Layoffs, Strong Job Market? What is Really Going On

Layoffs, Strong Job Market? What is Really Going On

Lately, the job market has been holding on steady and strong. But people keep bringing up a recession, and this is causing some confusion and worry. There are some indicators showing that the economy is nearing a recession, but the job market so far seems to be great for prospects. Will that all change soon?

Are We Going Into a Recession?

First, you should know that there's no way to say whether or not a recession is coming. It's impossible to predict the economy, but it is possible to use current indicators to guess what might happen.

The first warning sign is high inflation. For months, inflation has made the cost of goods and services quite high. Another sign is the volatility of the stock market. Right now, there's a great deal of risk associated with the market. Based on history, this usually happens right before a recession.

Finally, there's the issue of a tightening housing market. Interest rates and rents are up, which leaves people in a precarious position. Many households are struggling to pay for their rent or mortgage.

Current Employment Rates

Despite those concerning trends in the economy, the employment sector isn't showing too many signs of trouble. According to a recent jobs report, unemployment rates are at 3.5%. That rate is lower than it has been in years. There are plenty of jobs available, and job seekers are facing favorable conditions.

The one issue is the talks about layoffs. If you read the news, you might see several articles about hiring freezes and layoffs. Job losses are happening mostly in the tech, mortgage, and housing industries. Meanwhile, Wayfair, Apple, and Walmart all announced cutbacks.

Nevertheless, there are almost twice as many job openings for unemployed individuals. Back in June 2022, there were over 10 million jobs available. Layoffs across the board have remained steady since early 2022. Some experts note that the job market is often the last sign of a failing economy, so the current state of the market doesn't mean we're safe from a recession. It might just be a matter of time before the job market starts to decline.
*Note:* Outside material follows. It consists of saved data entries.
(** With the verbose flag off, a registration that returns has called
    the device once for every candidate, in order, when the candidates
    have distinct names and none has a link in the cache. *)
Lemma visit_actions_calls_exact (xs : list Action)
    (variables variables' : dict Gauge) (w w' : World) :
  verbose FLAGS = false ->
  NoDup (map hashkey (candidates FLAGS xs)) ->
  (forall a, In a (candidates FLAGS xs) ->
             TTLCache.find (hashkey a) (TTLCache.links (w_cache w)) = None) ->
  for_each (visit_action client FLAGS clock registry_accepts) xs variables w
  = (Ok variables', w') ->
  w_calls w' = w_calls w ++ map hashkey (candidates FLAGS xs).
Proof.
  intros Hq. revert variables w.
  induction xs as [|a xs IH]; intros variables w Hnd Hnone H.
  - simpl in H. injection H as _ <-. simpl. now rewrite app_nil_r.
  - simpl in H. unfold bind in H. unfold candidates in Hnd, Hnone |- *.
    simpl in Hnd, Hnone |- *.
    destruct (skipped FLAGS a) eqn:Hs; simpl in Hnd, Hnone |- *.
    + rewrite visit_action_skipped in H by assumption.
      now apply (IH variables w).
    + rewrite visit_action_candidate in H by assumption.
      rewrite call_action_run in H. cbv zeta in H.
      rewrite (Hnone a (or_introl eq_refl)) in H.
      destruct (Fritz.call_action client (List.length (w_calls w))
                  (service_name a) (action_name a)) as [v|e];
        [|discriminate H].
      set (w1 := {| w_cache := TTLCache.setitem (w_cache w) (hashkey a) v
                                 (clock (w_ticks w));
                    w_ticks := S (w_ticks w);
                    w_calls := w_calls w ++ [hashkey a] |}) in *.
      pose proof (bind_keys_quiet client FLAGS clock registry_accepts a
                    (dict_keys v) variables w1 Hq) as Hquiet.
      destruct (for_each (bind_key client FLAGS clock registry_accepts a)
                  (dict_keys v) variables w1) as [[v1|e] w2];
        [|discriminate H].
      simpl in Hquiet. subst w2.
      inversion Hnd as [|? ? Hfresh Hrest]; subst.
      rewrite (IH v1 w1 Hrest); [simpl; now rewrite <- app_assoc | | exact H].
      intros a' Ha'. simpl. apply find_setitem_absent.
      * intros E. apply Hfresh. rewrite <- E. now apply in_map.
      * apply Hnone. now right.
Qed.

End Turns.

(** C9, amended: the skip tests are a pure, total filter: registration
    runs as on the candidates alone and does nothing at all when there is
    none.  Registration does call the device and can fail: at its turn
    every candidate is read through the cache, an exception of that read
    ends registration with that exception, and otherwise the outputs of
    the answer are bound.  Every device call is a candidate's.  With the
    verbose flag off there is at most one device call for each candidate,
    binding a metric stores its accessor and reads nothing, and when the
    candidates have distinct names and none has a link in the cache, a
    registration that returns has issued exactly one device call for
    each candidate, in order. *)
Theorem registration_reads_candidates_once (client : Fritz.FritzConnection)
    (FLAGS : Flags) (clock : nat -> Z) (registry_accepts : string -> bool)
    (actions : list Action) (w : World) :
  let run := collect_variables client FLAGS clock registry_accepts actions w in
  let visit := visit_action client FLAGS clock registry_accepts in
  run = collect_variables client FLAGS clock registry_accepts
          (candidates FLAGS actions) w
  /\ (candidates FLAGS actions = [] -> run = (Ok [], w))
  /\ (forall before a after variables0 w0,
        actions = before ++ a :: after ->
        skipped FLAGS a = false ->
        for_each visit before [] w = (Ok variables0, w0) ->
        run = match call_action client clock a w0 with
              | (Raise e, w1) => (Raise e, w1)
              | (Ok output, w1) =>
                  match for_each (bind_key client FLAGS clock registry_accepts a)
                          (dict_keys output) variables0 w1 with
                  | (Raise e, w2) => (Raise e, w2)
                  | (Ok variables1, w2) => for_each visit after variables1 w2
                  end
              end)
  /\ calls_ok FLAGS actions (w_calls w) (snd run)
  /\ (verbose FLAGS = false ->
      List.length (w_calls (snd run))
      <= List.length (w_calls w) + List.length (candidates FLAGS actions)
      /\ (forall a variables key w0,
            snd (bind_key client FLAGS clock registry_accepts a variables key w0)
            = w0)
      /\ (NoDup (map hashkey (candidates FLAGS actions)) ->
          (forall a, In a (candidates FLAGS actions) ->
             TTLCache.find (hashkey a) (TTLCache.links (w_cache w)) = None) ->
          forall variables w',
            run = (Ok variables, w') ->
            w_calls w' = w_calls w ++ map hashkey (candidates FLAGS actions))).
Proof.
  cbv zeta.
  pose proof (collect_variables_candidates client FLAGS clock registry_accepts
                actions [] w) as Hcand.
  split; [exact Hcand|].
  split; [|split; [|split]].
  - intros Hnone. unfold collect_variables. rewrite Hcand, Hnone. reflexivity.
  - intros before a after variables0 w0 -> Hs Hb.
    now apply collect_variables_turn.
  - pose proof (collect_variables_inv client FLAGS clock registry_accepts
                  actions w) as Hinv.
    destruct (collect_variables client FLAGS clock registry_accepts actions w)
      as [[variables|e] w']; simpl; [apply Hinv | exact Hinv].
  - intros Hv. split; [now apply collect_variables_call_count|].
    split; [intros a variables key w0; now apply bind_key_quiet|].
    intros Hnd Hnone variables w' Hrun.
    now apply (visit_actions_calls_exact client FLAGS clock registry_accepts
                 actions [] variables w w').
Qed.

(** C9 at the sample device: one skipped operation, one candidate; the
    candidate is read, and the read's failure is registration's. *)
Lemma registration_reads_candidates_once_witness :
  let actions := [Demo.persistent_data; Demo.addon_infos] in
  w_calls (snd (collect_variables Demo.client default_flags (Demo.clock 1)
                  Demo.accepts_all actions initial_world))
  = [("WANCommonIFC1", "GetAddonInfos")]
  /\ fst (collect_variables Demo.dead_client default_flags (Demo.clock 1)
            Demo.accepts_all actions initial_world)
     = Raise DeviceError.
Proof.
  cbv zeta. split.
  - destruct (registration_reads_candidates_once Demo.client default_flags
                (Demo.clock 1) Demo.accepts_all
                [Demo.persistent_data; Demo.addon_infos] initial_world)
      as (_ & _ & _ & _ & Hquiet).
    destruct (Hquiet eq_refl) as (_ & _ & Hexact).
    refine (Hexact _ _ _ _ eq_refl).
    + repeat constructor. intros [].
    + intros a [<- | []]. reflexivity.
  - destruct (registration_reads_candidates_once Demo.dead_client default_flags
                (Demo.clock 1) Demo.accepts_all
                [Demo.persistent_data; Demo.addon_infos] initial_world)
      as (_ & _ & Hturn & _).
    exact (f_equal fst (Hturn [Demo.persistent_data] Demo.addon_infos []
                          [] initial_world eq_refl eq_refl eq_refl)).
Defined.

(** ** What a gauge child is bound to *)

Lemma subscript_In {V : Type} (d : dict V) (k : string) (v : V) :
  NoDup (dict_keys d) -> In (k, v) d -> subscript d k = Ok v.
Proof.
  unfold subscript. induction d as [|[k' v'] d IH]; simpl; [intros _ []|].
  intros Hnd [E | Hin].
  - injection E as -> ->. now rewrite String.eqb_refl.
  - inversion Hnd as [|? ? Hfresh Hrest]; subst.
    destruct (String.eqb_spec k' k) as [->|_]; [|now apply IH].
    exfalso. apply Hfresh. now apply (in_map fst) in Hin.
Qed.

Lemma subscript_absent {V : Type} (d : dict V) (k : string) :
  ~ In k (dict_keys d) -> subscript d k = Raise KeyError.
Proof.
  intros H. apply dict_get_none_keys in H. unfold subscript. now rewrite H.
Qed.

Lemma gauge_get_set_function (g : Gauge) (labels l : TTLCache.key) (f : Accessor) :
  gauge_get (set_function g labels f) l
  = if TTLCache.key_eqb labels l then Some f else gauge_get g l.
Proof.
  induction g as [|[l0 f0] g IH]; simpl; [reflexivity|].
  destruct (TTLCache.key_eqb l0 labels) eqn:E; simpl.
  - apply key_eqb_eq in E. subst l0. now destruct (TTLCache.key_eqb labels l).
  - rewrite IH. destruct (TTLCache.key_eqb l0 l) eqn:E'; [|reflexivity].
    apply key_eqb_eq in E'. subst l0.
    destruct (TTLCache.key_eqb labels l) eqn:E2; [|reflexivity].
    apply key_eqb_eq in E2. subst l. now rewrite key_eqb_refl in E.
Qed.

Lemma gauge_get_In (g : Gauge) (labels : TTLCache.key) (f : Accessor) :
  gauge_get g labels = Some f -> In (labels, f) g.
Proof.
  induction g as [|[l0 f0] g IH]; simpl; [discriminate|].
  destruct (TTLCache.key_eqb l0 labels) eqn:E; [|auto].
  apply key_eqb_eq in E. intros H. injection H as ->. subst. now left.
Qed.

Section Children.

Variable client : Fritz.FritzConnection.
Variable FLAGS : Flags.
Variable clock : nat -> Z.
Variable registry_accepts : string -> bool.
FAQs About the Current Job Market

Here are a few questions and answers about the current market:

How Do Interest Rates Impact the Job Market?

The Federal Reserve interest rates have a direct impact on everyone. When the rates rise, borrowing money doesn't just become more costly for individuals. The rate hike also impacts businesses. Because most businesses depend on debt, the higher rates can result in businesses reducing their operating costs. They may cut staff to offset the more costly debt.

What Are My Job Prospects Like Now?

If you have been unemployed for months or even years, you should know that you're in luck. The current job market favors job seekers. In the leisure, hospitality, and business sectors, there are more jobs now than there were in July.

Another reason you should have better luck now is the fact that employers are overlooking resume gaps. If you have concerns about an employer noticing your lengthy unemployment period, you should seek a job now. During Covid, people had many excuses not to work. A hiring manager should be very understanding of the gap if it occurred during the pandemic.

Should I Ask for a Raise?

With layoffs looming, you might be hesitant to ask for a raise. However, the current job market gives skilled employees an upper hand. In an effort to keep employees, many businesses are willing to offer raises. They don't want to lose their good workers and have to struggle to fill vacant positions.

Due to high inflation, now is an acceptable time to ask for a raise. But don't use inflation as a reason to seek higher pay. Before you speak with your employer, think about all of the reasons you deserve a raise. The topic shouldn't be about your family or bank account, but instead should be about your assets and value as an employee.

How Long Will It Take Me to Find Work?

If your industry just had layoffs, you could have concerns about finding a new job. In June, it took about 22 weeks for individuals collecting unemployment insurance to find work. While this timeline isn't true for everyone, it prepares you for what to expect. You might need to pivot and take work in a growing industry. If you truly have concerns, start looking at job postings and see what interests you.

Should I Do Anything to Prepare for Layoffs?

The key to thriving after a layoff is to prepare. Before you lose your job, there are a few things you can do to ease your struggle. For one, communicate with your employer. Show them your value and productivity. If you give them a reason to keep you around, you might have more job security.

Additionally, you should prepare your own finances. Start saving up your money, and create a strict budget. If you lose your job, you need a financial cushion to ease the burden. By saving up money, you can take away the stress that comes from scrambling to get another paycheck.

As previously mentioned, you can also prepare for layoffs by looking for another job. No sector is safe from layoffs, but some are safer than others. Research the economy and look into recession-proof jobs. Because it's such a favorable market, you may be able to find a great job in a safe industry. It's also a great time to shift focus and pursue a career you have always wanted, particularly if your dream job is in a promising industry.

Be Ready for Anything

No one knows what will happen in the next few months or at the end of the year. But you don't need to worry. Whatever occurs, you're not alone. You have help with the job search and can create a plan for the worst-case scenario. Even if there's a recession, you can have some security and comfort.